Last year, Ravat spent Ramadan at the Pillars of Guidance Community Centre, which he helped found in Melbourne’s south-east in 2016. Ravat is Sunni, of the Hanafi school, but says the centre’s purpose is to welcome everyone. There’s a strong social welfare program, youth classes, advice on traditions such as weddings, and a fine-dining restaurant.

During Ramadan, Muslims gathered at the centre after dusk to listen to Ravat recite a chapter of the Qur’an (the whole Qur’an is spoken over 30 days) and to teach a lesson afterwards.

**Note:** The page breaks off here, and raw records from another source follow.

Lemma runs_elem out p p' :
  (1 <= length out)%nat ->
  (forall pre rest dLen f, len p' <= dLen ->
     decode_loop (S f) (pre ++ out ++ rest) dLen (len pre) p =
     decode_loop f (pre ++ out ++ rest) dLen (len (pre ++ out)) p') ->
  runs out p p'.
Proof.
  intros Hl Hs pre rest dLen f r Hd H. destruct (length out) as [|k] eqn:E; [lia|].
  rewrite Nat.add_succ_r, Hs by done. by apply decode_loop_mono.
Qed.

Lemma at_mid pre h t i : 0 <= i < len h -> at_ (pre ++ h ++ t) (len pre + i) = at_ h i.
Proof. intros Hi. rewrite at_app_r, at_app_l; lia. Qed.

Lemma decode_literal pre h lit rest dLen f p :
  read_elem (pre ++ (h ++ lit) ++ rest) (len pre) = Ok (Literal (len pre + len h) (len lit)) ->
  1 <= len lit -> len (p ++ lit) <= dLen ->
  decode_loop (S f) (pre ++ (h ++ lit) ++ rest) dLen (len pre) p =
  decode_loop f (pre ++ (h ++ lit) ++ rest) dLen (len (pre ++ h ++ lit)) (p ++ lit).
Proof.
  intros He Hl Hd. cbn [decode_loop]. rewrite !length_app in *.
  rewrite (proj2 (Z.ltb_lt _ _)) by lia. cbn [negb]. rewrite He. cbn [mbind outcome_bind].
  zbool. f_equal; [lia|]. f_equal.
  rewrite Z2Nat.inj_add, !Nat2Z.id by lia. rewrite <- length_app.
  rewrite <- app_assoc, (app_assoc pre h), drop_app_length. apply take_app_length.
Qed.

Lemma at_mid0 pre h t : h <> [] -> at_ (pre ++ h ++ t) (len pre) = at_ h 0.
Proof. intros Hh. rewrite <- (Z.add_0_r (len pre)), at_mid; [done|]. destruct h; [done|]. simpl; lia. Qed.

Lemma at_byte_of z : 0 <= z < 256 -> at_ [byte_of z] 0 = z.
Proof. intros. unfold at_. simpl. by apply byte_val_of. Qed.

Lemma at_cons0 b l : at_ (b :: l) 0 = byte_val b.
Proof. reflexivity. Qed.
Lemma at_cons1 b c l : at_ (b :: c :: l) 1 = byte_val c.
Proof. reflexivity. Qed.
Lemma at_cons2 b c d l : at_ (b :: c :: d :: l) 2 = byte_val d.
Proof. reflexivity. Qed.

As a boy in South Africa, Ravat memorised the Qur’an – a respected but uncommon practice among Muslims – and says that even if people can’t understand Arabic, it has meaning.

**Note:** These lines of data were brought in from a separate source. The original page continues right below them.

(* ===== verification/JsonString.v ===== *)
(** * Go's unquoting of JSON strings, and its round trip with the encoder

    The decoder of [json.Unmarshal] (line 96 of [src/main.go]) turns the
    contents of a JSON string into bytes with [unquoteBytes]
    ([encoding/json/decode.go]): one-byte escapes, [\uXXXX] escapes
    (a high surrogate followed by a [\u] low surrogate making one rune,
    any other surrogate U+FFFD), ASCII bytes as they are, and every other
    rune decoded by [utf8.DecodeRune] and re-encoded by
    [utf8.EncodeRune], so an invalid byte becomes U+FFFD.  [unquote_unit]
    is one iteration of its loop; [unquote] the loop.

    The main theorem relates it to the encoder of [Json]: unquoting what
    [encodeState.string] writes gives back the string with each invalid
    byte replaced by U+FFFD ([sanitize], Go's [string([]rune(s))]), and
    the string itself when it is valid UTF-8. *)

From S2P Require Import Prelude Utf8 Json JsonParse.

Module JsonString.

Import Utf8 Json JsonParse.
Open Scope Z_scope.

(** ** [unquoteBytes] *)

Definition hex_val (c : ascii) : Z :=
  let v := byte_val c in
  if in_range 48 57 c then v - 48 else if in_range 65 70 c then v - 55 else v - 87.

(** [getu4]: the value of four hex digits. *)
Definition getu4 (s : bytes) : option Z :=
  match s with
  | h1 :: h2 :: h3 :: h4 :: _ =>
      if is_hex h1 && is_hex h2 && is_hex h3 && is_hex h4
      then Some (((hex_val h1 * 16 + hex_val h2) * 16 + hex_val h3) * 16 + hex_val h4)
      else None
  | _ => None
  end.

(** The rune of a [\u] escape, given the bytes after [\u], and how many
    of them it takes: four, or ten when a high surrogate is followed by
    the [\u] escape of a low one. *)
Definition unicode_escape (s : bytes) : option (Z * nat) :=
  rr ← getu4 s;
  if (55296 <=? rr) && (rr <? 57344) then
    let dec := match drop 4 s with
               | b :: u :: s' =>
                   if byte_is b 92 && byte_is u 117
                   then default RuneError (decode_surrogates rr <$> getu4 s')
                   else RuneError
               | _ => RuneError
               end in
    if dec =? RuneError then Some (RuneError, 4%nat) else Some (dec, 10%nat)
  else Some (rr, 4%nat).

(** The byte of a one-byte escape [\e]. *)
Definition simple_escape (e : ascii) : option ascii :=
  let v := byte_val e in
  if (v =? 34) || (v =? 92) || (v =? 47) || (v =? 39) then Some e
  else if v =? 98 then Some (byte_of 8)
  else if v =? 102 then Some (byte_of 12)
  else if v =? 110 then Some (byte_of 10)
  else if v =? 114 then Some (byte_of 13)
  else if v =? 116 then Some (byte_of 9)
  else None.

(** One iteration of the loop [for r < len(s)]: the bytes written and
    the bytes read.  A malformed escape, a quote or a control byte makes
    [unquoteBytes] give up; the scanner of [JsonParse] has excluded
    them, and the model then writes nothing more. *)
Definition unquote_unit (s : bytes) : bytes * nat :=
  match s with
  | [] => ([], 0%nat)
  | c :: s' =>
      if byte_is c 92 then
        match s' with
        | e :: s'' =>
            match simple_escape e with
            | Some b => ([b], 2%nat)
            | None =>
                if byte_is e 117 then
                  match unicode_escape s'' with
                  | Some (r, n) => (encode_rune r, (2 + n)%nat)
                  | None => ([], length s)
                  end
                else ([], length s)
            end
        | [] => ([], 1%nat)
        end
      else if byte_is c 34 || (byte_val c <? 32) then ([], length s)
      else if byte_val c <? 128 then ([c], 1%nat)
      else let '(rr, size) := decode_rune s in (encode_rune rr, size)
  end.

Definition unquote (s : bytes) : bytes := run_units unquote_unit (length s) s.

(** ** The unquoting of the encoder's output *)

Lemma unquote_ascii_unit b t :
  byte_val b < 128 ->
  let o := if html_safe b then [b] else "\"%char :: escape_ascii b in
  unquote_unit (o ++ t) = ([b], length o).
Proof.
  intros H. destruct b as [[] [] [] [] [] [] [] []];
    vm_compute in H; try discriminate H; vm_compute; reflexivity.
Qed.

Lemma unquote_unit_size s : s <> [] -> (1 <= snd (unquote_unit s))%nat.
Proof.
  destruct s as [|c s]; [done|]. intros _. unfold unquote_unit.
  pose proof (decode_rune_size c s).
  repeat case_match; simplify_eq/=; lia.
Qed.

Lemma rune_unit_unit_out s : snd (rune_unit s) = snd (unit_out s).
Proof. destruct s as [|c s]; [done|]. unfold rune_unit, unit_out. by repeat case_match. Qed.

(** What the encoder writes for one unit, the decoder reads back as one
    unit: the rune re-encoded. *)
Lemma unquote_unit_out s t :
  s <> [] -> unquote_unit (fst (unit_out s) ++ t) = (fst (rune_unit s), length (fst (unit_out s))).
Proof.
  destruct s as [|b rest]; [done|]. intros _. unfold unit_out, rune_unit.
  destruct (Z.ltb_spec (byte_val b) 128) as [Hb|Hb].
  { by apply unquote_ascii_unit. }
  pose proof (decode_rune_size b rest) as Hs.
  destruct (decode_rune (b :: rest)) as [c size] eqn:D. simpl in Hs.
  assert (Hp := decode_rune_prefix b rest t c size D).
  destruct ((c =? RuneError) && (size =? 1)%nat) eqn:E1.
  { apply andb_prop in E1 as [E1 E2]. apply Z.eqb_eq in E1. apply Nat.eqb_eq in E2.
    subst. reflexivity. }
  destruct ((c =? 8232) || (c =? 8233)) eqn:E2.
  { apply orb_prop in E2 as [E2|E2]; apply Z.eqb_eq in E2; subst; reflexivity. }
  destruct size as [|size]; [lia|]. cbn [fst take app] in *.
  cbn [unquote_unit]. unfold byte_is.
  replace (byte_val b =? 92) with false by lia.
  replace (byte_val b =? 34) with false by lia.
  replace (byte_val b <? 32) with false by lia.
  replace (byte_val b <? 128) with false by lia. cbn -[decode_rune].
  rewrite Hp by (intros [= -> ->]; by rewrite Z.eqb_refl in E1).
  rewrite length_take. f_equal. lia.
Qed.

Lemma unit_out_nonempty s : s <> [] -> fst (unit_out s) <> [].
Proof.
  destruct s as [|b rest]; [done|]. intros _. unfold unit_out.
  pose proof (decode_rune_size b rest).
  repeat case_match; simplify_eq/=; try done.
  match goal with |- take ?n _ <> [] => destruct n; [simpl in *; lia | done] end.
Qed.

(** The round trip, unit by unit. *)
Lemma unquote_escape_sanitize s : unquote (escape s) = sanitize s.
Proof.
  induction s as [s IH] using (well_founded_ind (well_founded_ltof _ (@length ascii))).
  unfold ltof in IH. destruct s as [|b rest]; [done|].
  assert (Hs := unit_out_size (b :: rest) ltac:(done)).
  rewrite escape_unfold by done. unfold unquote.
  rewrite (run_units_app unquote_unit unquote_unit_size _ _ (fst (rune_unit (b :: rest))));
    [| by apply unit_out_nonempty | by apply unquote_unit_out].
  fold (unquote (escape (drop (snd (unit_out (b :: rest))) (b :: rest)))).
  rewrite IH by (rewrite length_drop; lia).
  unfold sanitize. rewrite (run_units_unfold rune_unit rune_unit_size (b :: rest)) by done.
  by rewrite rune_unit_unit_out.
Qed.

(** C8. Round trip of strings through the JSON encoder and decoder:
    [unquoteBytes] applied to what [encodeState.string] writes (HTML
    escapes, [\u00XX], the escape of U+FFFD for an invalid byte, those
    of U+2028 and U+2029) gives Go's
    [string([]rune(s))], the string with each invalid byte replaced by
    U+FFFD. *)
Theorem unquote_escape s : unquote (escape s) = sanitize s.
Proof. apply unquote_escape_sanitize. Qed.

(** ** The string scanner passes over the encoder's output *)

Lemma scan_string_high l t acc :
  Forall (fun b => 128 <= byte_val b) l -> scan_string (l ++ t) acc = scan_string t (rev l ++ acc).
Proof.
  intros Hl. revert acc. induction Hl as [|b l Hb Hl IH]; intros acc; [done|].
  cbn [app scan_string]. unfold byte_is.
  replace (byte_val b =? 34) with false by lia. replace (byte_val b =? 92) with false by lia.
  replace (byte_val b <? 32) with false by lia. rewrite IH. simpl. by rewrite <- app_assoc.
Qed.

Lemma scan_ascii_unit b t acc :
  byte_val b < 128 ->
  let o := if html_safe b then [b] else "\"%char :: escape_ascii b in
  scan_string (o ++ t) acc = scan_string t (rev o ++ acc).
Proof.
  intros H. destruct b as [[] [] [] [] [] [] [] []];
    vm_compute in H; try discriminate H; reflexivity.
Qed.

(** The string scanner passes over what the encoder writes for one unit. *)
Lemma scan_unit_out s t acc :
  s <> [] -> scan_string (fst (unit_out s) ++ t) acc = scan_string t (rev (fst (unit_out s)) ++ acc).
Proof.
  destruct s as [|b rest]; [done|]. intros _. unfold unit_out.
  destruct (Z.ltb_spec (byte_val b) 128) as [Hb|Hb]; [by apply scan_ascii_unit|].
  destruct (decode_rune (b :: rest)) as [c size] eqn:D.
  destruct ((c =? RuneError) && (size =? 1)%nat) eqn:E1; [reflexivity|].
  destruct ((c =? 8232) || (c =? 8233)) eqn:E2.
  { apply orb_prop in E2 as [E2|E2]; apply Z.eqb_eq in E2; subst; reflexivity. }
  apply scan_string_high, (decode_rune_high b rest c size D); [|lia].
  intros [= -> ->]. by rewrite Z.eqb_refl in E1.
Qed.

Lemma scan_string_escape s t acc :
  scan_string (escape s ++ t) acc = scan_string t (rev (escape s) ++ acc).
Proof.
  revert acc. induction s as [s IH] using (well_founded_ind (well_founded_ltof _ (@length ascii))).
  unfold ltof in IH. intros acc. destruct s as [|b rest]; [done|].
  assert (Hs := unit_out_size (b :: rest) ltac:(done)).
  rewrite escape_unfold by done. rewrite <- app_assoc, scan_unit_out by done.
  rewrite IH by (rewrite length_drop; lia). by rewrite rev_app_distr, <- app_assoc.
Qed.

(** What the encoder writes is the contents of a JSON string. *)
Lemma str_ok_escape s : str_ok (escape s) = true.
Proof.
  unfold str_ok. apply bool_decide_eq_true. rewrite scan_string_escape.
  simpl. by rewrite app_nil_r, rev_involutive.
Qed.

End JsonString.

A general view of the now closed Gallipoli Mosque in Auburn on April 08, 2020 in Sydney, Australia.
The Gallipoli mosque in Auburn, Sydney, is among places of worship around the world that are closed to prevent the spread of coronavirus. Photograph: Brook Mitchell/Getty Images

“It’s so melodious and beautiful that when you read it it actually soothes you and the meaning is so beautiful, because God is talking to you,” he says.

This year, mosques and other places of religious worship are shut to prevent the spread of coronavirus. Families are expected to recite the tarawih prayers at home and iftars are only for households. Each evening, Ravat or his eldest son recite a chapter of the Qur’an to the family. The little ones, he says, get a little tired of the prayers and are not expected to fast every day.

“The challenge is that in normal Ramadans, you have a strong environment in the mosque, a community that creates that vibe of Ramadan,” he says. “You go to the mosque, everyone is praying, and the imam is reading … and there’s these huge iftars that are happening.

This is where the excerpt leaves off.